Environmental advocates, faith leaders, and scientists have pushed back, arguing the changes amount to a retreat at a critical moment.
“Our members across the Hudson Valley are wincing every time they have to fill up their tanks because of Trump’s illegal war in Iran,” Xaver Kandler, Political Director at For the Many, said in a statement in April. “Now, instead of accelerating our independence from volatile price spikes caused by fossil fuels, the Governor is trying to delay action to lower bills and climate emissions by strong-arming the legislature behind closed doors.”
Fellow Democrats have also criticized Hochul’s proposal, with 29 of 41 Democratic state senators writing a letter in March expressing their opposition to rolling back the law and criticizing the NYSERDA memo as being misleading.
The Hochul administration argues the proposed changes bring New York in line with other climate-leading states and that the law’s core 2050 emissions limits remain unchanged. Ken Lovett, senior communications advisor for energy and environment at the New York State Executive Chamber, echoed that framing.
“Despite a White House that views climate change as a hoax,” Lovett said, “Governor Hochul remains committed to her efforts to build stronger, cleaner, healthier, and more affordable communities.”
Who’s still left behind?
Even as funding flows, environmental justice advocates say the state’s investments are not reaching the communities that need them most.

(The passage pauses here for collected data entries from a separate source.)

(* ===== verification/StateFiles.v ===== *)
(** * The small state files (src/infrastructure/store)

    [JsonPauseState], [JsonDaemonRuntime] and [JsonPersistencePendingStore]: files another
    process writes, with a bound on their size. A file that is too large, is no JSON or has
    a field of the wrong type must not read as something that lowers protection. *)

From S2P Require Import Prelude JsString JsMap JsNumber Json NodePath Paths Patterns Values Resources.
From S2P Require Import SensitivePaths Entities Ports GrantAccess MonitorPersistence Stores.
Import MonitorPersistence(PauseState, pause_inactive, pause_active, pause_expired, pause_invalid).
Import JSON.

(** [typeof v === 'object' && v !== null && !Array.isArray(v)] *)
Definition record_of (v : Json) : option (list (string * Json)) := match v with JObject m => Some m | _ => None end.

(** A stat the source can read a document under: present or not, and if so how large. *)
Definition oversized (limit : Z) (info : option FileStat) : bool :=
  match info with Some s => stat_isDirectory s || (limit <? stat_size s)%Z | None => false end.

(** A stat leaves the files alone. *)
Class StatLaws {W} (files : FileSystem W) `{!FileLaws files} := {
  stat_keeps : ∀ p w, contents (stat_ files p w).1 = contents w
}.
#[global] Instance memory_stat : StatLaws MemoryFiles.files.
Proof. by split. Qed.

(** ** JsonPauseState.ts *)

Module JsonPauseState.
Definition MAX_PAUSE_BYTES : Z := 4096.

Section pause.
Context `{JsDate} {W : Type} (files : FileSystem W) (clock : Clock W) (path : AbsolutePath).

(** Everything after the parse is inside the [try]: a clock that throws reads as a broken file. *)
Definition read : M W PauseState :=
  let* info := stat_ files path in
  if oversized MAX_PAUSE_BYTES info then mok (pause_invalid "pause.json exceeds its bounded schema")
  else
    let* raw := read_ files path in
    match raw with
    | None => mok pause_inactive
    | Some raw =>
        match JSON.parse raw with
        | None => mok (pause_invalid "pause.json is not valid JSON")
        | Some parsed =>
            match (if isRecord parsed then text_of (prop parsed "until") else None) with
            | None => mok (pause_invalid "expected an ISO until timestamp")
            | Some t =>
                match Date_parse t with
                | None => mok (pause_invalid "until is not a valid timestamp")
                | Some until => λ w,
                    match now clock w with
                    | (w', Ok n) => (w', Ok (if (n <? until)%Z then pause_active until else pause_expired until))
                    | (w', Err _) => (w', Ok (pause_invalid "pause.json is not valid JSON"))
                    end
                end
            end
        end
    end.

(** Notifications are silenced only by a lease that is on disk, within the bound, has a valid
    end, and has not ended by the clock read after the file: nothing broken silences. *)
Theorem pause_active_only_on_lease `{!FileLaws files} `{!StatLaws files} w w' until :
  read w = (w', Ok (pause_active until)) →
  ∃ raw m t, contents w !! AbsolutePath.value path = Some raw
  ∧ JSON.parse raw = Some (JObject m) ∧ JsMap.get m "until" = Some (JString t) ∧ Date_parse t = Some until
  ∧ (∃ w1 info, stat_ files path w = (w1, Ok info) ∧ oversized MAX_PAUSE_BYTES info = false)
  ∧ ∃ w2 n, now clock w2 = (w', Ok n) ∧ (n < until)%Z.
Proof.
  unfold read. unfold mseq at 1. pose proof (stat_keeps path w) as Hs.
  destruct (stat_ files path w) as [w1 [info|]] eqn:Es; [|done]. cbn in Hs.
  destruct (oversized MAX_PAUSE_BYTES info) eqn:Eo; [done|]. unfold mseq.
  destruct (read_law path w1) as [_ Hr]. destruct (read_ files path w1) as [w2 [t|]]; [|done]. cbn in Hr.
  specialize (Hr t eq_refl). rewrite Hs in Hr. destruct t as [raw|]; [|done].
  destruct (JSON.parse raw) as [v|] eqn:Ep; [|done]. destruct v as [| | | | |m]; try done. cbn [isRecord prop].
  destruct (JsMap.get m "until") as [[| | |t| |]|] eqn:Eu; try done. cbn [text_of].
  destruct (Date_parse t) as [u|] eqn:Ed; [|done]. destruct (now clock w2) as [w3 [n|]] eqn:En; [|done].
  destruct (Z.ltb_spec n u); [|done]. intros [= <- <-].
  exists raw, m, t. split_and!; try done; [by exists w1, info|by exists w2, n].
Qed.
End pause.
End JsonPauseState.

(** ** JsonDaemonRuntime.ts *)

Module JsonDaemonRuntime.
Definition MAX_RUNTIME_BYTES : Z := 4096.

Inductive CoverageStatus := protected_ | degraded_.
Record DaemonWatchCoverage := mkCoverage { coverage_status : CoverageStatus; reasons : list string }.
Record DaemonRuntimeRecord := mkRuntime { pid : Z; version : string; startedAt : string; coverage : option DaemonWatchCoverage }.

Definition status_name (s : CoverageStatus) : string := match s with protected_ => "protected" | degraded_ => "degraded" end.
(** The members of an absent coverage are not printed. *)
Definition record_json (r : DaemonRuntimeRecord) : Json :=
  JObject ([("pid", JNum (Int (pid r))); ("version", JString (version r)); ("startedAt", JString (startedAt r))]
    ++ match coverage r with
       | Some c => [("coverage", JObject [("status", JString (status_name (coverage_status c))); ("reasons", strings (reasons c))])]
       | None => []
       end).

Definition parseCoverage (raw : option Json) : option DaemonWatchCoverage :=
  match raw with
  | Some (JObject m) =>
      match JsMap.get m "status", JsMap.get m "reasons" with
      | Some (JString s), Some (JArray l) =>
          if (s =? "protected")%string then mkCoverage protected_ <$> all_strings l
          else if (s =? "degraded")%string then mkCoverage degraded_ <$> all_strings l
          else None
      | _, _ => None
      end
  | _ => None
  end.

(** The record a parsed file stands for. *)
Definition record_from (parsed : Json) : option DaemonRuntimeRecord :=
  match prop parsed "pid", prop parsed "version", prop parsed "startedAt" with
  | Some (JNum (Int p)), Some (JString v), Some (JString s) =>
      if (p <=? 0)%Z then None
      else if (v =? "")%string then None
      else Some (mkRuntime p v s (parseCoverage (prop parsed "coverage")))
  | _, _, _ => None
  end.

Definition reported (raw : option string) : option DaemonRuntimeRecord :=
  match raw with
  | Some raw => match JSON.parse raw with Some parsed => record_from parsed | None => None end
  | None => None
  end.

Section runtime.
Context {W : Type} (files : FileSystem W) (path : AbsolutePath).
Definition announce (r : DaemonRuntimeRecord) : M W unit := write_ files path (stringify "  " (record_json r) +:+ nl) None.
Definition read : M W (option DaemonRuntimeRecord) :=
  let* info := stat_ files path in
  if oversized MAX_RUNTIME_BYTES info then mok None
  else let* raw := read_ files path in mok (reported raw).
End runtime.

Inductive RuntimeState := absent | stopped | stale | current.
#[global] Instance RuntimeState_eq_dec : EqDecision RuntimeState.
Proof. solve_decision. Defined.
Definition daemonRuntimeState (r : option DaemonRuntimeRecord) (installedVersion : string) (isAlive : Z → bool) : RuntimeState :=
  match r with
  | None => absent
  | Some r => if negb (isAlive (pid r)) then stopped
              else if (version r =? installedVersion)%string then current else stale
  end.

(** A record as a watcher makes one. *)
Definition announceable (r : DaemonRuntimeRecord) : Prop := (0 < pid r)%Z ∧ version r ≠ "".
Lemma record_json_canonical r : canonical (record_json r).
Proof.
  unfold record_json. destruct (coverage r) as [c|]; cbn [app]; canon.
Qed.
Lemma record_from_json r : announceable r → record_from (record_json r) = Some r.
Proof.
  destruct r as [p v s [[st rs]|]]; intros [Hp Hv]; unfold record_from, record_json; cbn [pid version startedAt coverage] in *;
    match goal with |- context [prop ?o "pid"] => set (raw := o) end;
    change (prop raw "pid") with (Some (JNum (Int p))); change (prop raw "version") with (Some (JString v));
    change (prop raw "startedAt") with (Some (JString s)); cbv iota;
    (destruct (Z.leb_spec p 0); [lia|]); (destruct (String.eqb_spec v ""); [done|]); [|done].
  match goal with |- context [prop raw "coverage"] => set (c := prop raw "coverage") end.
  change c with (Some (JObject [("status", JString (status_name st)); ("reasons", strings rs)])).
  unfold parseCoverage, strings.
  match goal with |- context [JsMap.get ?o "status"] => change (JsMap.get o "status") with (Some (JString (status_name st)));
    change (JsMap.get o "reasons") with (Some (JArray (map JString rs))) end.
  cbv iota. rewrite all_strings_strings. by destruct st.
Qed.

(** A report is read back as it was announced while it is within the bound, and a report
    beyond it reads as no watcher at all; only a process that is alive and runs the installed
    version reads as current. *)
Theorem runtime_report {W} (files : FileSystem W) path `{!FileLaws files} `{!StatLaws files} r w w1 w2 seen :
  announceable r → announce files path r w = (w1, Ok tt) → read files path w1 = (w2, Ok seen) →
  (seen = Some r ∨ seen = None ∧ ∃ v info, stat_ files path w1 = (v, Ok info) ∧ oversized MAX_RUNTIME_BYTES info = true)
  ∧ ∀ installed alive, daemonRuntimeState seen installed alive = current → version r = installed ∧ alive (pid r) = true.
Proof.
  intros Hr Ha Hread. destruct (write_law path (stringify "  " (record_json r) +:+ nl) None w) as [_ Hw].
  unfold announce in Ha. rewrite Ha in Hw. specialize (Hw eq_refl). cbn [fst snd] in Hw.
  assert (seen = Some r ∨ seen = None ∧ ∃ v info, stat_ files path w1 = (v, Ok info) ∧ oversized MAX_RUNTIME_BYTES info = true) as Hseen.
  { unfold read in Hread. unfold mseq at 1 in Hread. pose proof (stat_keeps path w1) as Hs.
    destruct (stat_ files path w1) as [v [info|]] eqn:Es; [|done]. cbn in Hs.
    destruct (oversized MAX_RUNTIME_BYTES info) eqn:Eo; [right; injection Hread as _ <-; split; [done|by exists v, info]|left].
    unfold mseq in Hread. destruct (read_law path v) as [_ Hrd]. destruct (read_ files path v) as [v1 [t|]]; [|done].
    cbn in Hrd. rewrite (Hrd t eq_refl), Hs, Hw, lookup_put_eq in Hread. injection Hread as _ <-.
    unfold reported. rewrite (parse_stringify "  ") by (done || apply record_json_canonical). by apply record_from_json. }
  split; [done|]. intros installed alive. destruct Hseen as [->|[-> _]]; [|done]. cbn.
  destruct (alive (pid r)); [|done]. cbn. case_if; [|done]. by apply String.eqb_eq in Heqb.
Qed.
End JsonDaemonRuntime.

(** ** JsonPersistencePendingStore.ts *)

Module JsonPersistencePendingStore.
Import MonitorPersistence(PersistenceIncident, PersistenceIncidentState, pending_state, quarantined_state, mkIncident,
  incident_id, incident_decisionKey, incident_subject, incident_ruleIds, incident_severity, incident_state,
  incident_previousHash, incident_currentHash, firstSeenAt, lastSeenAt, occurrences).

Definition MAX_PENDING_BYTES : Z := 2 * 1024 * 1024.
Definition MAX_INCIDENTS : nat := 2048.
Definition MAX_SAFE : Z := 9007199254740991.
Definition SEVERITIES : list string := ["low"; "medium"; "high"; "critical"].
Definition state_name (s : PersistenceIncidentState) : string :=
  match s with pending_state => "pending" | quarantined_state => "quarantined" end.

Section store.
Context `{JsDate} `{Engine} (path : AbsolutePath).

Fossil fuel peaker plants, which fire up during peak electricity demand and are among the dirtiest power sources on the grid, were supposed to be phased out under the CLCPA. But according to the NYC Environmental Justice Alliance, the state is not on track. Several plants have been partially decommissioned, but others, from Kent Generating to Arthur Kill, appear likely to remain online past their 2030 and 2040 retirement deadlines. The alliance says the heaviest burden falls on neighborhoods in the South Bronx, Astoria, and Sunset Park—low-income communities of color along the city’s waterfront.
Daniel Chu, senior energy planner for the NYC Environmental Justice Alliance, says battery storage and renewable energy have been commercially viable alternatives to peaker plants for years.
“Battery energy storage systems are well-suited to address the intermittent demand that created peaker plants in the first place,” he said, “without polluting neighborhoods and endangering communities with gas pipelines and infrastructure.”
Instead, he argues, the state has failed to plan adequately for the transition—leaving the plants running and the burden concentrated in the same communities that were promised relief.
“The state needs a holistic approach, starting with Governor Hochul, to engage with communities to deliver the direct investment they need to deliver the benefits promised by the climate law,” Chu said.
“The state’s spending on climate suffers from a dearth of clear direction and accountability from the top down,” he added. “Other agencies seem to flout the law altogether.”
The legislative battle over the CLCPA changes is ongoing. The Hochul administration is pressing state lawmakers to adopt amendments as part of budget negotiations.
In the meantime, the projects grind forward. Sources familiar with the matter describe 2026 as a year of implementation—a shift from authorizing dollars to deploying them—while the state works to help local governments, particularly in disadvantaged communities, navigate the grant process.